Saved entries
+++
(** * Glow host runtime: partitioner and request queue

    A shallow embedding of
    - [glow/Runtime/RuntimeTypes.h]  (DeviceInfo, DAGNode, DAG, PartitionConfig),
    - [glow/Runtime/HostManager/HostManager.h] (InferRequest and its queue),
    - [glow/Optimizer/GraphOptimizer/CompilationContext.h] (verify),
    - [lib/Partitioner/Partitioner.cpp],
    followed by the properties established about them.

    Conventions.  [unsigned] is a 32-bit and [size_t]/[uint64_t] a 64-bit
    integer, both carried as [Z] with the wrap-around written out.  A
    nullable pointer is an [option].  [std::map<std::string, _>] is a
    [gmap string _].  A C++ function that returns [llvm::Error] or
    [llvm::Expected<T>] returns an [Outcome]; the third constructor of
    [Outcome] records that the execution reached undefined behaviour. *)

From Stdlib Require Import ZArith List Lia.
From Corelib Require Import PrimFloat.
From stdpp Require Import base option list sorting gmap strings pretty.

Local Open Scope string_scope.
Local Open Scope list_scope.
Local Open Scope Z_scope.

(** ** Machine integers *)

Definition wrap32 (z : Z) : Z := z mod 2 ^ 32.
Definition wrap64 (z : Z) : Z := z mod 2 ^ 64.

(** ** Errors and outcomes *)

(** The only member of [GlowErr::ErrorCode] the sources name. *)
Inductive ErrorCode := COMPILE_CONTEXT_MALFORMED.
(** Where the pattern does not match in the subject, it does not match in
    the result either. *)
Lemma update_iframe_no_new_match c s :
  Rx.match_len TP.iframe_pattern (c :: s) = None ->
  Rx.match_len TP.iframe_pattern (c :: TP.update_iframe s) = None.
Proof.
  intros Hnone.
  destruct (Rx.match_len TP.iframe_pattern (c :: TP.update_iframe s)) as [e|] eqn:E;
    [exfalso | reflexivity].
  apply iframe_match in E as (x & v & rest & Hs & Hla & Hx & Hall & Hv & _).
  change (TP.allow_open ++ x :: v ++ TP.quote :: rest)
    with (chr "a" :: (lit "llow=" ++ [TP.quote]) ++ x :: v ++ TP.quote :: rest) in Hs.
  injection Hs as -> Hs.
  destruct (update_iframe_prefix (lit "llow=" ++ [TP.quote])
              ltac:(apply not_in_text; reflexivity) s) as [s2 [-> Hu]].
  { rewrite Hs.
    exact (startswith_app (lit "llow=" ++ [TP.quote]) (x :: v ++ TP.quote :: rest)). }
  rewrite Hu in Hs.
  change (chr "l" :: chr "l" :: chr "o" :: chr "w" :: chr "=" :: TP.quote
          :: x :: v ++ TP.quote :: rest)
    with ((lit "llow=" ++ [TP.quote]) ++ x :: v ++ TP.quote :: rest) in Hs.
  apply app_inv_head in Hs.
  assert (Hla2 : startswith s2 TP.english_permissions = false).
  { destruct (startswith s2 TP.english_permissions) eqn:E2; [|reflexivity].
    apply startswith_inv in E2 as [s3 ->].
    rewrite update_iframe_permissions in Hs. rewrite <- Hs in Hla.
    now rewrite startswith_app in Hla. }
  assert (Hdec : exists x0 v0 r0,
             s2 = x0 :: v0 ++ TP.quote :: r0
             /\ TP.any_char x0 = true /\ forallb TP.any_char v0 = true
             /\ ~ In TP.quote v0).
  { destruct (update_iframe_cases s2) as [->|[(d & t1 & -> & Hm & Hu2)|
        (x0 & v0 & r0 & -> & _ & _ & _ & _)]].
    - discriminate.
    - rewrite Hu2 in Hs. injection Hs as -> Hs.
      destruct (update_iframe_quote v Hall Hv t1 rest Hs) as (v1 & r1 & -> & H1 & H2).
      exists x, v1, r1. repeat split; auto.
    - exists (chr "a"), (lit "llow="), (x0 :: v0 ++ TP.quote :: r0).
      split; [reflexivity|]. split; [reflexivity|]. split; [reflexivity|].
      apply not_in_text. reflexivity. }
  destruct Hdec as (x0 & v0 & r0 & -> & Hx0 & Hall0 & Hv0).
  assert (Hsome : Rx.match_len TP.iframe_pattern
                    (TP.allow_open ++ x0 :: v0 ++ TP.quote :: r0)
                  = Some (length v0 + 9)).
  { apply iframe_match. exists x0, v0, r0. repeat split; auto. }
  change (chr "a" :: (lit "llow=" ++ [TP.quote]) ++ x0 :: v0 ++ TP.quote :: r0)
    with (TP.allow_open ++ x0 :: v0 ++ TP.quote :: r0) in Hnone.
  congruence.
Qed.

(** After a pass the pattern matches nowhere. *)
Lemma update_iframe_clean s :
  forall i, Rx.match_len TP.iframe_pattern (skipn i (TP.update_iframe s)) = None.
Proof.
  remember (length s) as n eqn:Hn. revert s Hn.
  induction n as [n IH] using lt_wf_ind. intros s Hn i.
  destruct (update_iframe_cases s) as [->|[(c & s' & -> & Hm & Hu)|
      (x & v & rest & -> & _ & _ & _ & Hu)]].
  - rewrite update_iframe_nil, skipn_nil. reflexivity.
  - rewrite Hu. destruct i as [|i].
    + now apply update_iframe_no_new_match.
    + simpl skipn. apply (IH (length s')); [subst n; simpl; lia | reflexivity].
  - rewrite Hu, skipn_app.
    destruct (Nat.lt_ge_cases i (length TP.english_allow)) as [Hi|Hi].
    + replace (i - length TP.english_allow) with 0 by lia. simpl (skipn 0 _).
      now apply no_match_in_replacement.
    + rewrite skipn_all2 by exact Hi. simpl app.
      apply (IH (length rest)); [|reflexivity].
      subst n. rewrite length_app. simpl. rewrite length_app. simpl. lia.
Qed.

(** X12: A second pass of [update_iframe] changes nothing. *)
Theorem update_iframe_idempotent s :
  TP.update_iframe (TP.update_iframe s) = TP.update_iframe s.
Proof.
  apply rx_sub_clean. apply update_iframe_clean.
Qed.

(** ** [replace_front_matter] and [replace_admonitions] *)

Lemma rx_try_from_some {A} (f : nat -> option A) n r :
  Rx.try_from f n = Some r -> exists k, f k = Some r.
Proof.
  induction n as [|n IH]; simpl.
  - intros H. now exists 0.
  - destruct (f (S n)) as [r'|] eqn:E; [intros [= <-]; now exists (S n) | exact IH].
Qed.

Lemma rx_try_up_some {A} (f : nat -> option A) k todo r :
  Rx.try_up f k todo = Some r -> exists j, f j = Some r.
Proof.
  revert k; induction todo as [|t IH]; intros k; simpl; [discriminate|].
  destruct (f k) as [r'|] eqn:E; [intros [= <-]; now exists k | apply IH].
Qed.

Lemma in_skipn {A} (x : A) k s : In x (skipn k s) -> In x s.
Proof.
  intros H. rewrite <- (firstn_skipn k s). apply in_or_app. now right.
Qed.

(** A pattern with an item for one character of a class matches only a
    text that has a character of the class. *)
Lemma rx_exec_needs p its :
  In (Rx.One p) its ->
  forall pos s e, Rx.exec its pos s = Some e -> exists x, In x s /\ p x = true.
Proof.
  induction its as [|it its IH]; intros Hin pos s e H; [contradiction|].
  destruct it as [p0|p0|p0|l].
  - simpl in H. destruct s as [|x s]; [discriminate|].
    destruct (p0 x) eqn:Ex; [|discriminate].
    destruct Hin as [Hhd|Hin].
    + injection Hhd as ->. exists x. split; [now left | exact Ex].
    + destruct (IH Hin _ _ _ H) as [y [Hy Hp]]. exists y. split; [now right | exact Hp].
  - destruct Hin as [Hhd|Hin]; [discriminate|].
    simpl in H. apply rx_try_from_some in H as [k H].
    destruct (IH Hin _ _ _ H) as [y [Hy Hp]]. exists y. split; [|exact Hp].
    eapply in_skipn; eauto.
  - destruct Hin as [Hhd|Hin]; [discriminate|].
    simpl in H. apply rx_try_up_some in H as [k H].
    destruct (IH Hin _ _ _ H) as [y [Hy Hp]]. exists y. split; [|exact Hp].
    eapply in_skipn; eauto.
  - destruct Hin as [Hhd|Hin]; [discriminate|].
    rewrite rx_exec_notahead in H. destruct (startswith s l); [discriminate|].
    eapply IH; eauto.
Qed.

Lemma rx_sub_needs p re repl s :
  In (Rx.One p) re -> (forall x, In x s -> p x = false) -> Rx.sub re repl s = s.
Proof.
  intros Hin Hs. apply rx_sub_clean. intros i.
  destruct (Rx.match_len re (skipn i s)) as [e|] eqn:E; [|reflexivity].
  destruct (rx_exec_needs p re Hin _ _ _ E) as [x [Hx Hp]].
  apply in_skipn in Hx. rewrite (Hs x Hx) in Hp. discriminate.
Qed.

Lemma fold_left_fixed {A B} (f : A -> B -> A) (l : list B) (a : A) :
  (forall b, In b l -> f a b = a) -> fold_left f l a = a.
Proof.
  induction l as [|b l IH]; intros H; simpl; [reflexivity|].
  rewrite (H b) by now left. apply IH. intros b' Hb'. apply H. now right.
Qed.

(** X13: A text with neither a colon nor a full-width colon is returned as it
    is by [replace_front_matter]: every pattern of the pass asks for one
    of the two after the term. *)
Theorem replace_front_matter_without_colon ignorecase content :
  ~ In (chr ":") content -> ~ In 65306%N content ->
  TP.replace_front_matter ignorecase content = content.
Proof.
  intros H1 H2.
  assert (Hc : forall x, In x content -> TP.colon x = false).
  { intros x Hx. unfold TP.colon. apply orb_false_iff. split; apply char_eqb_neq.
    - intros ->. contradiction.
    - intros ->. contradiction. }
  unfold TP.replace_front_matter. apply fold_left_fixed. intros terms _.
  apply fold_left_fixed. intros [term eng_key] _. unfold TP.front_matter_step.
  destruct (text_eqb eng_key (lit "comments")).
  - apply (rx_sub_needs TP.colon); [|exact Hc].
    unfold TP.comments_pattern. apply in_or_app. right. right. now left.
  - apply (rx_sub_needs TP.colon); [|exact Hc].
    unfold TP.key_pattern. apply in_or_app. right. right. now left.
Qed.

Lemma replace_front_matter_without_colon_witness :
  TP.replace_front_matter (fun c x => char_eqb c x) (ulit "descripción de la página")
  = ulit "descripción de la página".
Proof.
  apply replace_front_matter_without_colon; apply not_in_text; reflexivity.
Defined.

(** X14: A text in which three exclamation marks in a row do not occur is
    returned as it is by [replace_admonitions]. *)
Theorem replace_admonitions_without_marker ignorecase content :
  occurs_in (lit "!!!") content = false ->
  TP.replace_admonitions ignorecase content = content.
Proof.
  intros H. unfold TP.replace_admonitions. apply fold_left_fixed. intros terms _.
  apply fold_left_fixed. intros [term eng_key] _. unfold TP.admonition_step.
  apply rx_sub_clean. intros i.
  destruct (Rx.match_len (TP.admonition_pattern ignorecase term) (skipn i content))
    as [e|] eqn:E; [|reflexivity].
  unfold Rx.match_len, TP.admonition_pattern in E.
  apply rx_exec_lits in E as (s' & Hs & _).
  assert (Hst : startswith (skipn i content) (lit "!!!") = true)
    by (rewrite Hs; apply startswith_app).
  rewrite (occurs_in_skipn _ _ i) in Hst by (discriminate || exact H). discriminate.
Qed.

Lemma replace_admonitions_without_marker_witness :
  TP.replace_admonitions (fun c x => char_eqb c x) (ulit "¡Nota! Véase también: !! nota")
  = ulit "¡Nota! Véase también: !! nota".
Proof. apply replace_admonitions_without_marker. reflexivity. Defined.

(** ** The walk over the tree *)

Lemma is_prefix_same_length a b :
  is_prefix a b = true -> length a = length b -> a = b.
Proof.
  revert b; induction a as [|x a IH]; intros [|y b] H Hlen; simpl in *;
    try discriminate; [reflexivity|].
  apply andb_true_iff in H as [Hx H]. apply text_eqb_eq in Hx. subst.
  f_equal. apply IH; [exact H | lia].
Qed.

Lemma path_eqb_eq p q : path_eqb p q = true -> p = q.
Proof.
  unfold path_eqb. rewrite !andb_true_iff. intros [Hr [Hl Hp]].
  apply Bool.eqb_prop in Hr. apply Nat.eqb_eq in Hl.
  destruct p as [rp np], q as [rq nq]. simpl in *. subst.
  f_equal. now apply is_prefix_same_length.
Qed.

Lemma is_prefix_app_last B n x r :
  is_prefix (B ++ [n]) (B ++ x :: r) = true -> n = x.
Proof.
  induction B as [|b B IH]; simpl.
  - rewrite andb_true_r. apply text_eqb_eq.
  - rewrite text_eqb_refl. exact IH.
Qed.

Section WalkFacts.

Variable ignorecase : char -> char -> bool.
Variable isalnum : char -> bool.
Variable rglob_md : path -> list path.
Variable may_read : path -> bool.
Variable may_write : path -> bool.
Variable device : path -> text -> option (option text).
+++
Requirement: When a line in the records above holds "induction", that line is to be reported.

Response for this exercise:
  induction n as [n IH] using lt_wf_ind. intros s Hn i.
  induction n as [|n IH]; simpl.
  revert k; induction todo as [|t IH]; intros k; simpl; [discriminate|].
  induction its as [|it its IH]; intros Hin pos s e H; [contradiction|].
  induction l as [|b l IH]; intros H; simpl; [reflexivity|].
  revert b; induction a as [|x a IH]; intros [|y b] H Hlen; simpl in *;
  induction B as [|b B IH]; simpl.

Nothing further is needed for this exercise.